This week's highly critical Commons select committee report on nursery education vouchers is set to embarrass the Government. The TES gathers responses.
"We did not want the impression that this was a report by a Conservative committee, unanimously made."
Thus one of the Conservative MPs on the Select Committee on Education and Employment, speaking about the Tories' reluctance to publish the highly critical report on nursery vouchers in its current form.
Tory members of the committee, led by Graham Riddick, MP for Colne Valley, battled hard to ensure that the final version of the report contained criticisms only of the practical working of the scheme, not of the principle of nursery vouchers. When they failed to secure the changes they wanted, two of them voted against publication and four abstained.

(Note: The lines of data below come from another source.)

(** One message: the flag afterwards is the flag before, or the message
    is a height update with a positive height. *)
Lemma calibrated_onmessage (m : ServerMessage) (c : App.Client) :
  calibrated (App.onmessage m c) =
  calibrated c || (String.eqb (type m) "height_update" && App.positiveHeight (height m)).
Proof.
  unfold calibrated. unfold_handlers.
  destruct (Js.truthy_string (image m)); case_type m; simpl;
    try (rewrite orb_false_r; reflexivity);
    try congruence.
  - destruct (App.positiveHeight (height m)); simpl;
      [rewrite orb_true_r | rewrite orb_false_r]; reflexivity.
  - destruct (App.positiveHeight (height m)); simpl;
      [rewrite orb_true_r | rewrite orb_false_r]; reflexivity.
Qed.

Lemma receive_app (pre post : list ServerMessage) (c : App.Client) :
  App.receive (pre ++ post) c = App.receive post (App.receive pre c).
Proof. unfold App.receive. apply fold_left_app. Qed.

Lemma calibrated_receive (msgs : list ServerMessage) :
  forall c, calibrated c = true -> calibrated (App.receive msgs c) = true.
Proof.
  induction msgs as [| m msgs IH]; intros c Hc; [exact Hc |].
  simpl. apply IH. rewrite calibrated_onmessage, Hc. reflexivity.
Qed.

Lemma handleReset_unfold (a : App.State) (i : CameraComponent.Instance) :
  App.handleReset (a, i) =
  ({| App.isCalibrated := false; App.heightData := None;
      App.isDetecting := false; App.cameraError := None;
      App.cameraRef := App.cameraRef a |},
   if App.cameraRef a then CameraComponent.resetSystem i else i).
Proof.
  unfold App.handleReset, React.andThen, React.when, React.self, React.parent,
    React.skip.
  destruct a as [ic hd det ce cr]. simpl. destruct cr; reflexivity.
Qed.

Lemma resetSystem_state (i : CameraComponent.Instance) :
  CameraComponent.state (CameraComponent.resetSystem i) =
  {| CameraComponent.isConnected := CameraComponent.isConnected (CameraComponent.state i);
     CameraComponent.isDetecting := CameraComponent.isDetecting (CameraComponent.state i);
     CameraComponent.processedImage := None;
     CameraComponent.error := CameraComponent.error (CameraComponent.state i);
     CameraComponent.calibrationProgress := Some 0%Q;
     CameraComponent.hasInteracted := CameraComponent.hasInteracted (CameraComponent.state i) |}.
Proof.
  unfold CameraComponent.resetSystem.
  destruct (CameraComponent.wsRef i) as [ws |]; [| reflexivity].
  destruct (CameraComponent.isOpen (Some ws)); reflexivity.
Qed.

(** C2. In the client state machine the calibrated flag becomes true only
    by handling a [height_update] message whose [height_cm] is greater
    than 0; handling an inbound message of any type never sets it back to
    false, so along every sequence of inbound messages the flag is
    monotone; the client-initiated reset sets it to false, and it is the
    only event of the page after which a true flag is false. *)
Theorem calibrated_flag_monotone :
  (forall m c,
      calibrated (App.onmessage m c) = true <->
      calibrated c = true \/
      (type m = "height_update" /\
       exists d, height m = Some d /\ (0 < height_cm d)%Q))
  /\ (forall pre post c,
         calibrated (App.receive pre c) = true ->
         calibrated (App.receive (pre ++ post) c) = true)
  /\ (forall c, calibrated (App.handleReset c) = false)
  /\ (forall e c,
         calibrated c = true -> calibrated (App.step e c) = false ->
         e = App.ClickReset).
Proof.
  split; [| split; [| split]].
  - intros m c. rewrite calibrated_onmessage, orb_true_iff, andb_true_iff.
    rewrite String.eqb_eq, positiveHeight_spec. reflexivity.
  - intros pre post c H. rewrite receive_app. apply calibrated_receive, H.
  - intros [a i]. unfold calibrated. rewrite handleReset_unfold. reflexivity.
  - intros [m |] c Hc Hstep; [| reflexivity].
    cbn [App.step] in Hstep. rewrite calibrated_onmessage, Hc in Hstep.
    discriminate Hstep.
Qed.

(** C3. Reset is idempotent on the session state: resetting twice gives
    the state one reset gives, in which the height data is cleared, the
    calibrated and detection flags are false and the camera error is
    cleared, and (the camera handle being attached) the calibration
    progress is 0 and the processed image is cleared. *)
Theorem reset_idempotent (c : App.Client) :
  session (App.handleReset (App.handleReset c)) = session (App.handleReset c)
  /\ App.heightData (fst (App.handleReset c)) = None
  /\ App.isCalibrated (fst (App.handleReset c)) = false
  /\ App.isDetecting (fst (App.handleReset c)) = false
  /\ App.cameraError (fst (App.handleReset c)) = None
  /\ (App.cameraRef (fst c) = true ->
      CameraComponent.calibrationProgress (snd (session (App.handleReset c))) = Some 0%Q
      /\ CameraComponent.processedImage (snd (session (App.handleReset c))) = None).
Proof.
  destruct c as [[ic hd det ce cr] i].
  rewrite !handleReset_unfold. unfold session.
  cbn [fst snd App.cameraRef App.heightData App.isCalibrated App.isDetecting
       App.cameraError].
  destruct cr; rewrite ?resetSystem_state;
    cbn [CameraComponent.isConnected CameraComponent.isDetecting
         CameraComponent.processedImage CameraComponent.error
         CameraComponent.calibrationProgress CameraComponent.hasInteracted].
  - repeat split; reflexivity.
  - repeat split; try reflexivity; discriminate.
Qed.

Lemma or_number_zero (v : option Js.number) :
  (Js.or_number v 0 == match v with Some q => q | None => 0 end)%Q.
Proof.
  unfold Js.or_number, Js.truthy_number.
  destruct v as [q |]; [| reflexivity].
  destruct (Qeq_bool q 0) eqn:E; cbn [negb]; [| reflexivity].
  apply Qeq_bool_iff in E. symmetry. exact E.
Qed.

(** The whole effect of a [calibrating] message. *)
Lemma onmessage_calibrating (m : ServerMessage) (a : App.State)
      (i : CameraComponent.Instance) :
  type m = "calibrating" ->
  App.onmessage m (a, i) =
  (App.setIsDetecting false (App.setHeightData None a),
   CameraComponent.setIsDetecting false
     (CameraComponent.setCalibrationProgress (Some (Js.or_number (progress m) 0%Q))
        (if Js.truthy_string (image m)
         then CameraComponent.setProcessedImage (Some (imageUrl m)) i
         else i))).
Proof.
  intros Htype. unfold_handlers. rewrite Htype. cbn [String.eqb Ascii.eqb Bool.eqb].
  destruct (Js.truthy_string (image m)); reflexivity.
Qed.

(** C4. A message of type [calibrating] records its [progress] (0 when
    the property is absent) as the calibration progress, clears the
    height data and turns the detection flags off, so the height display
    shows no reading afterwards. *)
Theorem calibrating_message (m : ServerMessage) (c : App.Client)
        (Htype : type m = "calibrating") :
  (exists p,
      CameraComponent.calibrationProgress (snd (session (App.onmessage m c))) = Some p
      /\ (p == match progress m with Some q => q | None => 0 end)%Q)
  /\ App.heightData (fst (App.onmessage m c)) = None
  /\ App.isDetecting (fst (App.onmessage m c)) = false
  /\ CameraComponent.isDetecting (snd (session (App.onmessage m c))) = false
  /\ exists text,
      HeightDisplay.body (HeightDisplay.render (heightDisplayProps (fst (App.onmessage m c))))
      = HeightDisplay.Placeholder text.
Proof.
  destruct c as [a i]. rewrite (onmessage_calibrating m a i Htype).
  unfold session. cbn [fst snd].
  split; [| repeat split].
  - exists (Js.or_number (progress m) 0%Q). split; [reflexivity | apply or_number_zero].
  - unfold HeightDisplay.render, heightDisplayProps. cbn. eexists. reflexivity.
Qed.

Lemma calibrating_message_witness :
  type calibrating_half = "calibrating"
  /\ App.heightData (fst (App.onmessage calibrating_half sample_client)) = None
  /\ App.isDetecting (fst (App.onmessage calibrating_half sample_client)) = false.
Proof.
  split; [reflexivity |].
  pose proof (calibrating_message calibrating_half sample_client eq_refl) as H.
  split; [exact (proj1 (proj2 H)) | exact (proj1 (proj2 (proj2 H)))].
Defined.
(** * Chrono core: pose algebra, triad constructor and disc-terrain contact

    A shallow embedding of [chrono/core/ChCoordsys.h] and of
    [ChTire::disc_terrain_contact] ([chrono_vehicle/wheeled_vehicle/ChTire.cpp]).
    The template scalar [Real] is interpreted by the real numbers, so every
    statement below is about exact arithmetic. *)

From Stdlib Require Import Reals Lra Lia Bool Arith RNsatz.

Open Scope R_scope.

(** ** Vectors (chrono/core/ChVector.h) *)

Record ChVector : Type := Vector { x : R; y : R; z : R }.

Definition VNULL : ChVector := Vector 0 0 0.

(** Modelled from the spec: ChVector.h is not part of the sources at hand;
    the Vector3 component of the specification lists "arithmetic, dot/cross,
    normalization".  [Vadd] is [operator+]. *)
Definition Vadd (a b : ChVector) : ChVector :=
  Vector (x a + x b) (y a + y b) (z a + z b).

(** Modelled from the spec: [operator-] of ChVector. *)
Definition Vsub (a b : ChVector) : ChVector :=
  Vector (x a - x b) (y a - y b) (z a - z b).

(** Modelled from the spec: scalar times vector, [s * v]. *)
Definition Vmul (s : R) (v : ChVector) : ChVector :=
  Vector (s * x v) (s * y v) (s * z v).

(** Modelled from the spec: vector divided by a scalar, [v / s]. *)
Definition Vdiv (v : ChVector) (s : R) : ChVector :=
  Vector (x v / s) (y v / s) (z v / s).

(** Modelled from the spec: the dot product. *)
Definition Vdot (a b : ChVector) : R :=
  x a * x b + y a * y b + z a * z b.

(** Modelled from the spec: the cross product ([Vcross], and [operator%]
    between vectors). *)
Definition Vcross (a b : ChVector) : ChVector :=
  Vector (y a * z b - z a * y b)
         (z a * x b - x a * z b)
         (x a * y b - y a * x b).

(** Modelled from the spec: squared Euclidean length and length. *)
Definition Length2 (v : ChVector) : R := Vdot v v.
Definition Length (v : ChVector) : R := sqrt (Length2 v).

(** Modelled from the spec: [Normalize] rescales the vector to unit length
    (step 1 of the triad algorithm: "ux = normalize(xdir - origin)").  What it
    does with a vector of length zero is left open by the specification; the
    statements below only normalise vectors of positive length. *)
Definition Normalize (v : ChVector) : ChVector := Vmul (1 / Length v) v.

(** ** Quaternions (chrono/core/ChQuaternion.h) *)

Record ChQuaternion : Type := Quaternion { e0 : R; e1 : R; e2 : R; e3 : R }.

Definition QUNIT : ChQuaternion := Quaternion 1 0 0 0.

Definition Qlength2 (q : ChQuaternion) : R :=
  e0 q * e0 q + e1 q * e1 q + e2 q * e2 q + e3 q * e3 q.

(** The invariant of a quaternion used as a rotation. *)
Definition Qunit (q : ChQuaternion) : Prop := Qlength2 q = 1.

(** Modelled from the spec: ChQuaternion.h is not part of the sources at hand.
    [Qcross] is the quaternion (Hamilton) product, written [a * b] and
    [a % b] in ChCoordsys.h ("this.orientation * other.orientation"). *)
Definition Qcross (a b : ChQuaternion) : ChQuaternion :=
  Quaternion
    (e0 a * e0 b - e1 a * e1 b - e2 a * e2 b - e3 a * e3 b)
    (e0 a * e1 b + e1 a * e0 b + e2 a * e3 b - e3 a * e2 b)
    (e0 a * e2 b - e1 a * e3 b + e2 a * e0 b + e3 a * e1 b)
    (e0 a * e3 b + e1 a * e2 b - e2 a * e1 b + e3 a * e0 b).

(** Modelled from the spec: [GetConjugate]. *)
Definition GetConjugate (q : ChQuaternion) : ChQuaternion :=
  Quaternion (e0 q) (- e1 q) (- e2 q) (- e3 q).

(** A vector as a quaternion with scalar part zero, and back. *)
Definition Qpure (v : ChVector) : ChQuaternion := Quaternion 0 (x v) (y v) (z v).
Definition GetVector (q : ChQuaternion) : ChVector := Vector (e1 q) (e2 q) (e3 q).

(** Modelled from the spec: [Rotate], as documented at
    [TransformLocalToParent]: "parent = origin + q*[0,(local)]*q'". *)
Definition Rotate (q : ChQuaternion) (v : ChVector) : ChVector :=
  GetVector (Qcross (Qcross q (Qpure v)) (GetConjugate q)).

(** Modelled from the spec: [RotateBack], as documented at
    [TransformParentToLocal]: "local = q'*[0,(parent-origin)]*q". *)
Definition RotateBack (q : ChQuaternion) (v : ChVector) : ChVector :=
  GetVector (Qcross (Qcross (GetConjugate q) (Qpure v)) q).

(** ** Coordinate systems (chrono/core/ChCoordsys.h) *)

Record ChCoordsys : Type := Coordsys { pos : ChVector; rot : ChQuaternion }.

(** Default constructor: the identity frame. *)
Definition CSYSNORM : ChCoordsys := Coordsys VNULL QUNIT.

Module Point.
(** [ChVector TransformLocalToParent(const ChVector& local) const] *)
Definition TransformLocalToParent (A : ChCoordsys) (local : ChVector) : ChVector :=
  Vadd (pos A) (Rotate (rot A) local).

(** [ChVector TransformParentToLocal(const ChVector& parent) const] *)
Definition TransformParentToLocal (A : ChCoordsys) (parent : ChVector) : ChVector :=
  RotateBack (rot A) (Vsub parent (pos A)).
End Point.

(** [ChCoordsys TransformLocalToParent(const ChCoordsys& local) const] *)
Definition TransformLocalToParent (A local : ChCoordsys) : ChCoordsys :=
  Coordsys (Point.TransformLocalToParent A (pos local)) (Qcross (rot A) (rot local)).

(** [ChCoordsys TransformParentToLocal(const ChCoordsys& parent) const] *)
Definition TransformParentToLocal (A parent : ChCoordsys) : ChCoordsys :=
  Coordsys (Point.TransformParentToLocal A (pos parent))
           (Qcross (GetConjugate (rot A)) (rot parent)).

(** [operator*]: [A * Fb = A.TransformLocalToParent(Fb)]. *)
Definition csys_mul (A Fb : ChCoordsys) : ChCoordsys := TransformLocalToParent A Fb.

(** [operator>>]: [A >> Fb = Fb.TransformLocalToParent(A)]. *)
Definition csys_shr (A Fb : ChCoordsys) : ChCoordsys := TransformLocalToParent Fb A.

(** ** Comparisons of reals as the booleans of the C++ conditions *)

Definition Rleb (a b : R) : bool := if Rle_dec a b then true else false.
Definition Rltb (a b : R) : bool := if Rlt_dec a b then true else false.
Definition Rgeb (a b : R) : bool := if Rge_dec a b then true else false.
Definition Rgtb (a b : R) : bool := if Rgt_dec a b then true else false.

(** ** Construction from a triad (ChCoordsys.h, lines 56-105) *)

(** [static int getMaxIdx(Real x0, Real x1, Real x2)] *)
Definition getMaxIdx (x0 x1 x2 : R) : nat :=
  if Rgeb x0 x1 && Rgeb x0 x2 then 0%nat
  else if Rgeb x1 x2 then 1%nat
  else 2%nat.

(** The local array [Real R[3][3]]: entry [i j] is row [i], column [j], and
    the columns are [ux], [uy], [uz]. *)
Definition Rmat (ux uy uz : ChVector) (i j : nat) : R :=
  let col := match j with 0%nat => ux | 1%nat => uy | _ => uz end in
  match i with 0%nat => x col | 1%nat => y col | _ => z col end.

(** The local array [Real e[4]] and an assignment [e[i] = v]. *)
Definition Rarray : Type := nat -> R.
Definition store (e : Rarray) (i : nat) (v : R) : Rarray :=
  fun k => if Nat.eqb k i then v else e k.

(** The orthonormal vectors of the first part of the constructor. *)
Definition triad_ux (origin xdir : ChVector) : ChVector :=
  Normalize (Vsub xdir origin).
Definition triad_uz (origin xdir ydir : ChVector) : ChVector :=
  Normalize (Vcross (triad_ux origin xdir) (Vsub ydir origin)).
Definition triad_uy (origin xdir ydir : ChVector) : ChVector :=
  Normalize (Vcross (triad_uz origin xdir ydir) (triad_ux origin xdir)).

(** The conversion of the matrix to the four components [e], both branches.
    [e_init] stands for the content of the array before the assignments; each
    branch assigns all four entries. *)
Definition triad_e (Rm : nat -> nat -> R) (e_init : Rarray) : Rarray :=
  let trace := Rm 0%nat 0%nat + Rm 1%nat 1%nat + Rm 2%nat 2%nat in
  if Rgeb trace 0 then
    let s := sqrt (1 + trace) * 2 in
    let e := store e_init 0 (s / 4) in
    let e := store e 1 ((Rm 1%nat 2%nat - Rm 2%nat 1%nat) / s) in
    let e := store e 2 ((Rm 2%nat 0%nat - Rm 0%nat 2%nat) / s) in
    store e 3 ((Rm 0%nat 1%nat - Rm 1%nat 0%nat) / s)
  else
    let i0 := getMaxIdx (Rm 0%nat 0%nat) (Rm 1%nat 1%nat) (Rm 2%nat 2%nat) in
    let i1 := ((i0 + 1) mod 3)%nat in
    let i2 := ((i1 + 1) mod 3)%nat in
    let s := sqrt (1 + Rm i0 i0 - Rm i1 i1 - Rm i2 i2) * 2 in
    let e := store e_init 0 ((Rm i2 i1 - Rm i1 i2) / s) in
    let e := store e (i0 + 1) (s / 4) in
    let e := store e (i1 + 1) ((Rm i0 i1 + Rm i1 i0) / s) in
    store e (i2 + 1) ((Rm i0 i2 + Rm i2 i0) / s).

(** [rot.Set(e[0], e[1], e[2], e[3])] *)
Definition Qof (e : Rarray) : ChQuaternion :=
  Quaternion (e 0%nat) (e 1%nat) (e 2%nat) (e 3%nat).

(** [explicit ChCoordsys(const ChVector& origin, const ChVector& xdir,
    const ChVector& ydir)] *)
Definition ChCoordsys_triad (origin xdir ydir : ChVector) : ChCoordsys :=
  let ux := triad_ux origin xdir in
  let uz := triad_uz origin xdir ydir in
  let uy := triad_uy origin xdir ydir in
  Coordsys origin (Qof (triad_e (Rmat ux uy uz) (fun _ => 0))).

(** The matrix [R] and the [trace] of the constructor, for a given triad. *)
Definition triad_R (origin xdir ydir : ChVector) (i j : nat) : R :=
  Rmat (triad_ux origin xdir) (triad_uy origin xdir ydir)
       (triad_uz origin xdir ydir) i j.
Definition triad_trace (origin xdir ydir : ChVector) : R :=
  triad_R origin xdir ydir 0 0 + triad_R origin xdir ydir 1 1
  + triad_R origin xdir ydir 2 2.

(** The precondition of the constructor: "ydir-origin lies in x-y plane (not
    co-linear with x-origin)". *)
Definition triad_pre (origin xdir ydir : ChVector) : Prop :=
  Vsub xdir origin <> VNULL /\
  Vcross (Vsub xdir origin) (Vsub ydir origin) <> VNULL.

Mr Riddick, for instance, had tried and failed to have the section questioning whether vouchers would actually increase parental choice replaced by a bland statement welcoming the fact that vouchers had "resulted in places for pre-fives in educational settings".
But all five Labour members and Don Foster, the Liberal Democrats' education spokesman, voted in favour of publishing the report as it stood. All that remained to be decided was the timing and method.
Then a leak of the draft report to The Independent almost made that decision irrelevant - and probably gave the report more publicity than it would otherwise have had. "Tories scorn Major's nursery revolution" ran the headline over the story. The "Tory-dominated committee" had found that "John Major's flagship nursery scheme" was "unlikely to raise standards, increase parental choice, or even provide extra places for children".
In vain did Tory MPs protest that the committee, equally balanced between Conservative and Opposition members, and with Tory chairman Sir Malcolm Thornton behaving as an impartial chairman, had had to operate largely by consensus. The damaging impression remained that Conservatives had damned their own scheme.
All sides professed to be shocked by the leak. All protested their innocence. Graham Riddick said it showed "how low the Opposition would stoop"; Don Foster said it would reduce the report's impact and be of benefit only to spin-doctors; Labour condemned the leak but said it would say no more until the culprit was revealed. Sir Malcolm wrote to all committee members asking them to confirm in writing that they had not been involved.